WHAT YOU SHOULD DO> Reproduce the section of the listing that begins at the line containing "- every call" and finishes at the line containing "payload given to". Include both end lines and nothing beyond them.

SOURCE DATA>
(** * findhub backend: accounts and parties

    A shallow embedding of the Django models of [accounts/models.py] and
    [parties/models.py] and of the serializers of [accounts/serializers.py],
    with the properties of the derived model attributes, of registration,
    login and password change, and of the uniqueness constraints of the
    party tables.

    Conventions of the embedding:
    - a [DateTimeField] value is an instant, an integer number of
      microseconds ([datetime]); a nullable field is an [option];
    - every call of [timezone.now()] is a read of the clock and the value
      read is an explicit argument of the function that makes the call;
    - a [CharField] value is a [string]; Python's [str.lower] and the
      [iexact] lookup are the ASCII case folding [lower];
    - a table is a finite map from primary key to row; the schema
      constraints ([unique], [unique_together], one-to-one) are checked by
      the write operations, which fail with [IntegrityError];
    - a serializer's [attrs] dictionary is a [gmap string string]; the
      payload given to a serializer holds, for each field that was
      submitted, the value the framework's field hands to the field's
      validators (its own conversion and its checks of format and of
      blank values are the framework's and are not modelled). *)

From Stdlib Require Import ZArith String Ascii.
From stdpp Require Import base option list gmap strings fin_maps.

Local Open Scope string_scope.

(** ** Values *)

Definition datetime := Z.

(** Python truthiness of a nullable datetime: [None] is false, every
    datetime is true. *)
Definition truthy {A} (o : option A) : bool :=
  match o with Some _ => true | None => false end.

Definition lower_ascii (c : ascii) : ascii :=
  let n := nat_of_ascii c in
  if ((65 <=? n) && (n <=? 90))%nat then ascii_of_nat (n + 32) else c.

Fixpoint lower (s : string) : string :=
  match s with
  | EmptyString => EmptyString
  | String c s' => String (lower_ascii c) (lower s')
  end.

(** The [__iexact] field lookup. *)
Definition iexact (stored value : string) : bool :=
  bool_decide (lower stored = lower value).

(** Python truthiness of a string: the empty string is false. *)
Definition nonempty (s : string) : bool :=
  match s with EmptyString => false | _ => true end.

(** Python's [str.isspace] on the ASCII characters: tab to carriage
    return, the four separators and the space. *)
Definition isspace (c : ascii) : bool :=
  let n := nat_of_ascii c in
  (((9 <=? n) && (n <=? 13)) || ((28 <=? n) && (n <=? 32)))%nat.

Fixpoint lstrip (s : string) : string :=
  match s with
  | EmptyString => EmptyString
  | String c s' => if isspace c then lstrip s' else s
  end.

Fixpoint rstrip (s : string) : string :=
  match s with
  | EmptyString => EmptyString
  | String c s' =>
    match rstrip s' with
    | EmptyString => if isspace c then EmptyString else String c EmptyString
    | r => String c r
    end
  end.

(** [s.strip()] *)
Definition strip (s : string) : string := rstrip (lstrip s).

(** The slice [s[:n]]. *)
Fixpoint slice_to (n : nat) (s : string) : string :=
  match n, s with
  | S n', String c s' => String c (slice_to n' s')
  | _, _ => EmptyString
  end.

(** ** accounts/models.py *)

Module User.

Definition USER_TYPES : list (string * string) :=
  [ ("creator", "Event Creator");
    ("attendee", "Party Attendee");
    ("organizer", "Professional Organizer");
    ("admin", "Administrator") ].

(** [password], [username], [first_name], [last_name] and [is_active]
    are the fields inherited from [AbstractUser]; the timestamps
    [created_at] and [updated_at] are left out. *)
Record t := mk {
  id : Z;
  email : string;
  username : string;
  password : string;
  first_name : string;
  last_name : string;
  is_active : bool;
  user_type : string;
  is_verified : bool;
  is_premium : bool;
  premium_expires_at : option datetime;
  last_active : datetime;
  phone_number : option string;
  timezone : string;
  language : string
}.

SOLVED EXERCISE>
    - every call of [timezone.now()] is a read of the clock and the value
      read is an explicit argument of the function that makes the call;
    - a [CharField] value is a [string]; Python's [str.lower] and the
      [iexact] lookup are the ASCII case folding [lower];
    - a table is a finite map from primary key to row; the schema
      constraints ([unique], [unique_together], one-to-one) are checked by
      the write operations, which fail with [IntegrityError];
    - a serializer's [attrs] dictionary is a [gmap string string]; the
      payload given to a serializer holds, for each field that was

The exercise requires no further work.